** TASK PROMPT **
Repeat verbatim, and only, the lines of the data below, beginning at the line that contains "for_each (λ pd" and stopping after the line that contains "Ok (mk_CapabilityDefinition (cap_name".

--- SUPPLIED MATERIAL Enclosed Below ---

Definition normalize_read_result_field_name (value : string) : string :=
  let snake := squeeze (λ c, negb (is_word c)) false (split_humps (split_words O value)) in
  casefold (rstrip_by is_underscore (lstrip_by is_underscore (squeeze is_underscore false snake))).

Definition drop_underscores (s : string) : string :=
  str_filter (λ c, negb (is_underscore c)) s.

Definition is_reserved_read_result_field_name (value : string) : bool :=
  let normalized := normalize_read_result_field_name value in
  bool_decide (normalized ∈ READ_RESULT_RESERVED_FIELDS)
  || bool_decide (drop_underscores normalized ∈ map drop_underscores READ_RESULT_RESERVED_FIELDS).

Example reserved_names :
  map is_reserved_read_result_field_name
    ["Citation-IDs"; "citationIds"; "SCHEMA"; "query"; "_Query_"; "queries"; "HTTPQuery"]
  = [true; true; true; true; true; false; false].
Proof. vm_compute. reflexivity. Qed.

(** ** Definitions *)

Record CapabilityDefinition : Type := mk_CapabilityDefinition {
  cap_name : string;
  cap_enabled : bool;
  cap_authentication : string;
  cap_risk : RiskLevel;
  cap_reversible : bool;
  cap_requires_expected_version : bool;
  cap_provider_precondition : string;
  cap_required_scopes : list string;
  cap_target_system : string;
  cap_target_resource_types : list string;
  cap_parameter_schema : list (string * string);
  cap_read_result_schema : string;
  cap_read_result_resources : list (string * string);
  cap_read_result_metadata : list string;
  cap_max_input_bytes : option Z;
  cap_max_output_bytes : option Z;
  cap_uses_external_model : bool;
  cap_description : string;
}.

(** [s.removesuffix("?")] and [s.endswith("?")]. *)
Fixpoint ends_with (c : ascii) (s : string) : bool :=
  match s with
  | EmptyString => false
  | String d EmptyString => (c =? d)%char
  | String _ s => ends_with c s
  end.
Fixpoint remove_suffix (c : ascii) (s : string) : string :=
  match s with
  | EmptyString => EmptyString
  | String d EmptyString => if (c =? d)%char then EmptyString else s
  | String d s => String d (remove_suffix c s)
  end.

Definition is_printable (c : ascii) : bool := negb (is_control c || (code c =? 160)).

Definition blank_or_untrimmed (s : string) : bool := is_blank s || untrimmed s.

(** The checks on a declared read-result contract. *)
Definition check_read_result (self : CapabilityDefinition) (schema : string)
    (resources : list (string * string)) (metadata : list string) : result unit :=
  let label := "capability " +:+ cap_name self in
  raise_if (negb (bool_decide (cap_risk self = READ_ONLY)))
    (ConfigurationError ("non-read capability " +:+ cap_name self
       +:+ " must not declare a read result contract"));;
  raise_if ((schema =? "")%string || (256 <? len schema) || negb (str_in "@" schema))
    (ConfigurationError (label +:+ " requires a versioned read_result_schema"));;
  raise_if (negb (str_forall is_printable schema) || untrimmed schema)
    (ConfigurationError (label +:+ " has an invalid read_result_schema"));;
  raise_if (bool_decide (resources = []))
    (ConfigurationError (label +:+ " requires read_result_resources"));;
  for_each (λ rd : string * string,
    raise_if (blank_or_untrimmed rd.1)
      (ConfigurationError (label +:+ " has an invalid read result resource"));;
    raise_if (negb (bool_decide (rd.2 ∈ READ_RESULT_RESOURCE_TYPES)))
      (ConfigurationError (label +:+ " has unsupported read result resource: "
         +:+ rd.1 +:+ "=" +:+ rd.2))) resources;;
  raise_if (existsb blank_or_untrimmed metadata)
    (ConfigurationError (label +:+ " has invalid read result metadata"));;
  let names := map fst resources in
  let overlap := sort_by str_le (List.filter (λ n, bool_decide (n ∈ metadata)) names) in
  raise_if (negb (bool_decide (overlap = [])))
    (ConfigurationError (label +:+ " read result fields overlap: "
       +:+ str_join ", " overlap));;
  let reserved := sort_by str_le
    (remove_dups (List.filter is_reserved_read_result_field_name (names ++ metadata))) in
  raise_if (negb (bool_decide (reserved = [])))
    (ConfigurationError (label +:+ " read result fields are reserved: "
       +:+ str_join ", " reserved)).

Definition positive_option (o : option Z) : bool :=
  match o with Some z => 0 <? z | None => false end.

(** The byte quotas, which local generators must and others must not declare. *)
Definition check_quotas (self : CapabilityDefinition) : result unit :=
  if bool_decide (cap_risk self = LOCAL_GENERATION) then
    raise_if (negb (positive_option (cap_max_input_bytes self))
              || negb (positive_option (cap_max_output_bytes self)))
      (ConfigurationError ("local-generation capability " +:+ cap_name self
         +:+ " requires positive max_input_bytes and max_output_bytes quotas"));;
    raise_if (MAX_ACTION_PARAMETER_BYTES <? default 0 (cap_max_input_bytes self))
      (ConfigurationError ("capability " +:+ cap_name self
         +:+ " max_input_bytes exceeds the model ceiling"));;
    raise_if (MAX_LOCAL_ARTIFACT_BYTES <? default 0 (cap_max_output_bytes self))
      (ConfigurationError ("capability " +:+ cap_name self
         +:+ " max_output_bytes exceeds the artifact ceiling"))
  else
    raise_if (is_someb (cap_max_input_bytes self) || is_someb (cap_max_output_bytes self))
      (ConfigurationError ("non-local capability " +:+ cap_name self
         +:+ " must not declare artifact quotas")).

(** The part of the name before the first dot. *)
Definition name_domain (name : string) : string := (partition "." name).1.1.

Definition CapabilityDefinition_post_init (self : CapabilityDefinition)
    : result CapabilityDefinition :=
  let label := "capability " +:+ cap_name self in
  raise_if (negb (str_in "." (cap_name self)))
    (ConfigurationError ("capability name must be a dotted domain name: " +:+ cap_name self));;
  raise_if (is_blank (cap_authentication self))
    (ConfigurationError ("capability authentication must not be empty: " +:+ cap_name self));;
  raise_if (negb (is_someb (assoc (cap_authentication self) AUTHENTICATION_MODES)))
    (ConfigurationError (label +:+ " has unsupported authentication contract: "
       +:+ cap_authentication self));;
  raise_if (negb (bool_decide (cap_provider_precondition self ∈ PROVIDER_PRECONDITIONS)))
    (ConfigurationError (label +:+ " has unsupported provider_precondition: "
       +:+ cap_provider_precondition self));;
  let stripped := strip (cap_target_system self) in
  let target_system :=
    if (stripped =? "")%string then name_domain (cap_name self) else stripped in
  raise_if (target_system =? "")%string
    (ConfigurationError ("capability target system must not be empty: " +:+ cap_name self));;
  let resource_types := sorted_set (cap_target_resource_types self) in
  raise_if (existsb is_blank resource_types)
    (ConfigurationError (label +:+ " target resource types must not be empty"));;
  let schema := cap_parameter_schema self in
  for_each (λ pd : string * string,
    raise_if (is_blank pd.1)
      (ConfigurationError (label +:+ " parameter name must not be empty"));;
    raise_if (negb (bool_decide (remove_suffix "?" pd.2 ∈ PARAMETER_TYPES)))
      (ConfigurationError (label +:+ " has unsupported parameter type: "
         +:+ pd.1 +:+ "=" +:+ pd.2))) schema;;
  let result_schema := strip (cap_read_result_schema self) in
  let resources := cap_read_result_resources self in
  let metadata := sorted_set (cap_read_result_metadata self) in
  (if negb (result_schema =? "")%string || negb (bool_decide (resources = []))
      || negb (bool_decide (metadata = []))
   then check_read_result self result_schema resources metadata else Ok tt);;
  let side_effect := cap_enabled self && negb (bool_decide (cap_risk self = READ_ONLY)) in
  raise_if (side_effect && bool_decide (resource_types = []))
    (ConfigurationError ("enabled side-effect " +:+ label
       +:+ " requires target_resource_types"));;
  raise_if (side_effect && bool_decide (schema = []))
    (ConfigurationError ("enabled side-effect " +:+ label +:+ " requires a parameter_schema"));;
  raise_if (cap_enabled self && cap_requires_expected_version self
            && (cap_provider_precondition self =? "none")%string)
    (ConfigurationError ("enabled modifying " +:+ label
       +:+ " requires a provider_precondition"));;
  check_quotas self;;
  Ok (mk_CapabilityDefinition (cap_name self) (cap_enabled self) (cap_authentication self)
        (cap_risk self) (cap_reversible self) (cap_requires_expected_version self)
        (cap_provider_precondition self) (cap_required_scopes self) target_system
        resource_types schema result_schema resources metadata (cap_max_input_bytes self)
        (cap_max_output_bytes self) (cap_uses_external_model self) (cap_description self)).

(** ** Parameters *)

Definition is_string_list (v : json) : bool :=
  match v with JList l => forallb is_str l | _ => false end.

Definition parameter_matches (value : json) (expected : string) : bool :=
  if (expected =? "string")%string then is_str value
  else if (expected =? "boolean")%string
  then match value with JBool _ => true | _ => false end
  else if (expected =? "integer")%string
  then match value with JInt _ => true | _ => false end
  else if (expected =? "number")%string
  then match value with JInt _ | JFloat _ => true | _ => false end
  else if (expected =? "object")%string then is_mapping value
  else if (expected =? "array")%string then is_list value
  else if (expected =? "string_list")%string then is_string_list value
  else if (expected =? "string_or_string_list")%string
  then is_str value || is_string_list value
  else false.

--- End of Enclosed SUPPLIED MATERIAL ---
--- SUPPLIED MATERIAL Enclosed Below ---

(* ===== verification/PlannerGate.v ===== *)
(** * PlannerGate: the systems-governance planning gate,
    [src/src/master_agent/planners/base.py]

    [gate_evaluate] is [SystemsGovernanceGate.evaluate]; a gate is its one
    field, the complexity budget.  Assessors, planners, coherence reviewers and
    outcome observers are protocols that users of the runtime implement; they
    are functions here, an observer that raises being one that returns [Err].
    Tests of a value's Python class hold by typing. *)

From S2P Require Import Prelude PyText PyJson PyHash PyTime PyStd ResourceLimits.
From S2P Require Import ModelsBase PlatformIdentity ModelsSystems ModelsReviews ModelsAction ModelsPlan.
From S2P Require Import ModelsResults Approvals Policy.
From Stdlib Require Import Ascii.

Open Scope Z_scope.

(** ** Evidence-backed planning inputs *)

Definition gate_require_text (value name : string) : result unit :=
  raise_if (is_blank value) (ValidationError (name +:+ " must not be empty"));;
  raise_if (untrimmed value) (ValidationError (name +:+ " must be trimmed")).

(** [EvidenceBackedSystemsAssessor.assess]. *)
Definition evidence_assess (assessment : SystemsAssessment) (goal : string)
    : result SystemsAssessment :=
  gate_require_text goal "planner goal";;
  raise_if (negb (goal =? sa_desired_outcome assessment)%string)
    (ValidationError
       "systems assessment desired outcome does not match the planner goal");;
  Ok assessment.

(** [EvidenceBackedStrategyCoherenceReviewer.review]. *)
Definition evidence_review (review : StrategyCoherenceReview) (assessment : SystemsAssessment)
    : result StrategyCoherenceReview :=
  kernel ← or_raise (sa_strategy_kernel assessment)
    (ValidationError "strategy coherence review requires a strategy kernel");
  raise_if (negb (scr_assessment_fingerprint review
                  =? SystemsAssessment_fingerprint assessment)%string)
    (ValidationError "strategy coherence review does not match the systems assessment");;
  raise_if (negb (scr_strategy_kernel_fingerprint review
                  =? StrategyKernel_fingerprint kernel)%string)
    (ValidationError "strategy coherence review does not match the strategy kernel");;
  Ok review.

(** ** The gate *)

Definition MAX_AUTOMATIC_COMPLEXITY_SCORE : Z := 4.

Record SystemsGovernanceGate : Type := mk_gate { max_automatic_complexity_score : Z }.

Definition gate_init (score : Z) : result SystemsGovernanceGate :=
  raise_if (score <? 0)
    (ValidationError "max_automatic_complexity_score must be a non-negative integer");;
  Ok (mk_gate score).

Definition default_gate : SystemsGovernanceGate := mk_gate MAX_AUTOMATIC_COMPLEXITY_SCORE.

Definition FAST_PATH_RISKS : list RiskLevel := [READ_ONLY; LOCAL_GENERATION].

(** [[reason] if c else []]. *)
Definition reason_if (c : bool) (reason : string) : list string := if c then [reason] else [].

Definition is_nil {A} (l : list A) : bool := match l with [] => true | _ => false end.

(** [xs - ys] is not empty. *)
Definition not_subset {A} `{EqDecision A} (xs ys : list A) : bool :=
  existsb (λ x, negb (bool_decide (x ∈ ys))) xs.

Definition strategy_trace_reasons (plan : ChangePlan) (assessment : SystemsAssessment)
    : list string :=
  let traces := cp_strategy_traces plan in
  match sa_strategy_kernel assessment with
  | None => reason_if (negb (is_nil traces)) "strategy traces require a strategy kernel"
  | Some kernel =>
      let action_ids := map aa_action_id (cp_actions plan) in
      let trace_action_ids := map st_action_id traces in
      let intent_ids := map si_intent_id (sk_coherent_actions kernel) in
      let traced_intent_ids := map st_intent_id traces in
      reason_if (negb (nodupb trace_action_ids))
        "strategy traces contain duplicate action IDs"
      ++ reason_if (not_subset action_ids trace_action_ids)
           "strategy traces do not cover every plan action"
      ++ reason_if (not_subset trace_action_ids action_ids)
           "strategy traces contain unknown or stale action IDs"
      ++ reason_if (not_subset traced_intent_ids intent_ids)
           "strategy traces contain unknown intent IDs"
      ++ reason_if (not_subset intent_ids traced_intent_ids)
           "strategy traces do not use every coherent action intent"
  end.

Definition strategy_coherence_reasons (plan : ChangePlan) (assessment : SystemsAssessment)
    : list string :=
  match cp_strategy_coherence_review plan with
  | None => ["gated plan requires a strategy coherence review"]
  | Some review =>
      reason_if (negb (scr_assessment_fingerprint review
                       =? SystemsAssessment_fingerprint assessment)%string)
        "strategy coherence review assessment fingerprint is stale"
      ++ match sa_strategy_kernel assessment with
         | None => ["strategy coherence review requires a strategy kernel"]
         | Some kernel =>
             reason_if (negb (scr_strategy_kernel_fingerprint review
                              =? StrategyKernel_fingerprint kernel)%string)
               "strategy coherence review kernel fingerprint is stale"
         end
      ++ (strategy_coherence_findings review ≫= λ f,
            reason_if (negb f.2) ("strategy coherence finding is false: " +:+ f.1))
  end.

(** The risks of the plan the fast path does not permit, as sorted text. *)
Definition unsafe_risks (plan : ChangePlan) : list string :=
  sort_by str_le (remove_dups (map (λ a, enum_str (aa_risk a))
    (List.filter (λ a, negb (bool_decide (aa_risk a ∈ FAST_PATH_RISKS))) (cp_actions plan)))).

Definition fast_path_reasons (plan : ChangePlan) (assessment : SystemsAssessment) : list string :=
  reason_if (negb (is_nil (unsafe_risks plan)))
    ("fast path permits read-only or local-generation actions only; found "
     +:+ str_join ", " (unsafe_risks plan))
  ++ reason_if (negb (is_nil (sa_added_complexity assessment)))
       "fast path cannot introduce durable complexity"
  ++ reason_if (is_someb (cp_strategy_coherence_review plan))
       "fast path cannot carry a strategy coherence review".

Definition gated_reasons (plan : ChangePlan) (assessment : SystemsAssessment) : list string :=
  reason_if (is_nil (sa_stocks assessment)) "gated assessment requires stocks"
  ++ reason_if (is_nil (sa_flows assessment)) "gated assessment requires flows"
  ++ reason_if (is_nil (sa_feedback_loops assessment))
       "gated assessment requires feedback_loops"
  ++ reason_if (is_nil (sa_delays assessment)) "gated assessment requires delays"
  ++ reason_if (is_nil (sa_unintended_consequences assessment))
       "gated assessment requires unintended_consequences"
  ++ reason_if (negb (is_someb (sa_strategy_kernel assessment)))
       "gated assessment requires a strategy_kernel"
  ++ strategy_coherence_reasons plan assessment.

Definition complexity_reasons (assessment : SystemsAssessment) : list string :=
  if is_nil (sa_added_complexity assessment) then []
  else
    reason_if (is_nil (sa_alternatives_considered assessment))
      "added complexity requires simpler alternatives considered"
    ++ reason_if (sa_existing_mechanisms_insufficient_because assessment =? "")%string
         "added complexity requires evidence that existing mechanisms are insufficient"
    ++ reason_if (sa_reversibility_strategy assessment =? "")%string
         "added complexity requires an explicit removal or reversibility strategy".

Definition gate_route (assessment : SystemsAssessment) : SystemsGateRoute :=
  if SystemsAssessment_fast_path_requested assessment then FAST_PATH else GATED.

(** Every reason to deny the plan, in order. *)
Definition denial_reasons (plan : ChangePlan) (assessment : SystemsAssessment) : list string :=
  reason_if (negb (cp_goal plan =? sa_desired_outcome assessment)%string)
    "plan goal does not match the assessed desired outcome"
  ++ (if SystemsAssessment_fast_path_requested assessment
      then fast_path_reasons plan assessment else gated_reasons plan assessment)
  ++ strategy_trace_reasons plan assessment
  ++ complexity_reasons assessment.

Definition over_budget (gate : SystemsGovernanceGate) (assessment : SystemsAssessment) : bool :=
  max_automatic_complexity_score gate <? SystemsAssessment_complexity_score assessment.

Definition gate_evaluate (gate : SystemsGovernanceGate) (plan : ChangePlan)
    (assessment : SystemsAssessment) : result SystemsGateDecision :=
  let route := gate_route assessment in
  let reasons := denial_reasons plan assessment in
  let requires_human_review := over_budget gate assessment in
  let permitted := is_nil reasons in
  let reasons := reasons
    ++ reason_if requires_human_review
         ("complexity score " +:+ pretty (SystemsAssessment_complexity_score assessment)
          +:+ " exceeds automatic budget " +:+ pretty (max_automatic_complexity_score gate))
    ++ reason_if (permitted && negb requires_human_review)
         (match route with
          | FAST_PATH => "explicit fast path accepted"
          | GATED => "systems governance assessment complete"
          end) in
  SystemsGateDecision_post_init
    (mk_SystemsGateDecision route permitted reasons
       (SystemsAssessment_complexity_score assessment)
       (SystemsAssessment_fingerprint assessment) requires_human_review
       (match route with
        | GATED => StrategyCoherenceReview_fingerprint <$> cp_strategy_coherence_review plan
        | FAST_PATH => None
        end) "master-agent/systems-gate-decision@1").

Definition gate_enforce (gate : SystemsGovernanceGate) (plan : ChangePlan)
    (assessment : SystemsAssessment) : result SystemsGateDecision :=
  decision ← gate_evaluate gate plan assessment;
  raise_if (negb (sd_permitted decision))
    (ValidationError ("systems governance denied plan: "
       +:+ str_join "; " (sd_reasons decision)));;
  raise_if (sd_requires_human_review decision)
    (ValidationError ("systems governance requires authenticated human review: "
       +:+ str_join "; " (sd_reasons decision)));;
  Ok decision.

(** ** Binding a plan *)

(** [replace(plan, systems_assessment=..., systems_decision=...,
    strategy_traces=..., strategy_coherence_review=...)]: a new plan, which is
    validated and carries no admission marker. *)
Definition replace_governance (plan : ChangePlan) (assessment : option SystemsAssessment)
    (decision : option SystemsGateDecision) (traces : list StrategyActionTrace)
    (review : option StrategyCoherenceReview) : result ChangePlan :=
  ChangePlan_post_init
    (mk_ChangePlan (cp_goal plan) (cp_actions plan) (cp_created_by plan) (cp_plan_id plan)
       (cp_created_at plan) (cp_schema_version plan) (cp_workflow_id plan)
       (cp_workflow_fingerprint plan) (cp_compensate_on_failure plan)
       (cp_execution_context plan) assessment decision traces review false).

--- End of Enclosed SUPPLIED MATERIAL ---

** EXPECTED OUTPUT **
  for_each (λ pd : string * string,
    raise_if (is_blank pd.1)
      (ConfigurationError (label +:+ " parameter name must not be empty"));;
    raise_if (negb (bool_decide (remove_suffix "?" pd.2 ∈ PARAMETER_TYPES)))
      (ConfigurationError (label +:+ " has unsupported parameter type: "
         +:+ pd.1 +:+ "=" +:+ pd.2))) schema;;
  let result_schema := strip (cap_read_result_schema self) in
  let resources := cap_read_result_resources self in
  let metadata := sorted_set (cap_read_result_metadata self) in
  (if negb (result_schema =? "")%string || negb (bool_decide (resources = []))
      || negb (bool_decide (metadata = []))
   then check_read_result self result_schema resources metadata else Ok tt);;
  let side_effect := cap_enabled self && negb (bool_decide (cap_risk self = READ_ONLY)) in
  raise_if (side_effect && bool_decide (resource_types = []))
    (ConfigurationError ("enabled side-effect " +:+ label
       +:+ " requires target_resource_types"));;
  raise_if (side_effect && bool_decide (schema = []))
    (ConfigurationError ("enabled side-effect " +:+ label +:+ " requires a parameter_schema"));;
  raise_if (cap_enabled self && cap_requires_expected_version self
            && (cap_provider_precondition self =? "none")%string)
    (ConfigurationError ("enabled modifying " +:+ label
       +:+ " requires a provider_precondition"));;
  check_quotas self;;
  Ok (mk_CapabilityDefinition (cap_name self) (cap_enabled self) (cap_authentication self)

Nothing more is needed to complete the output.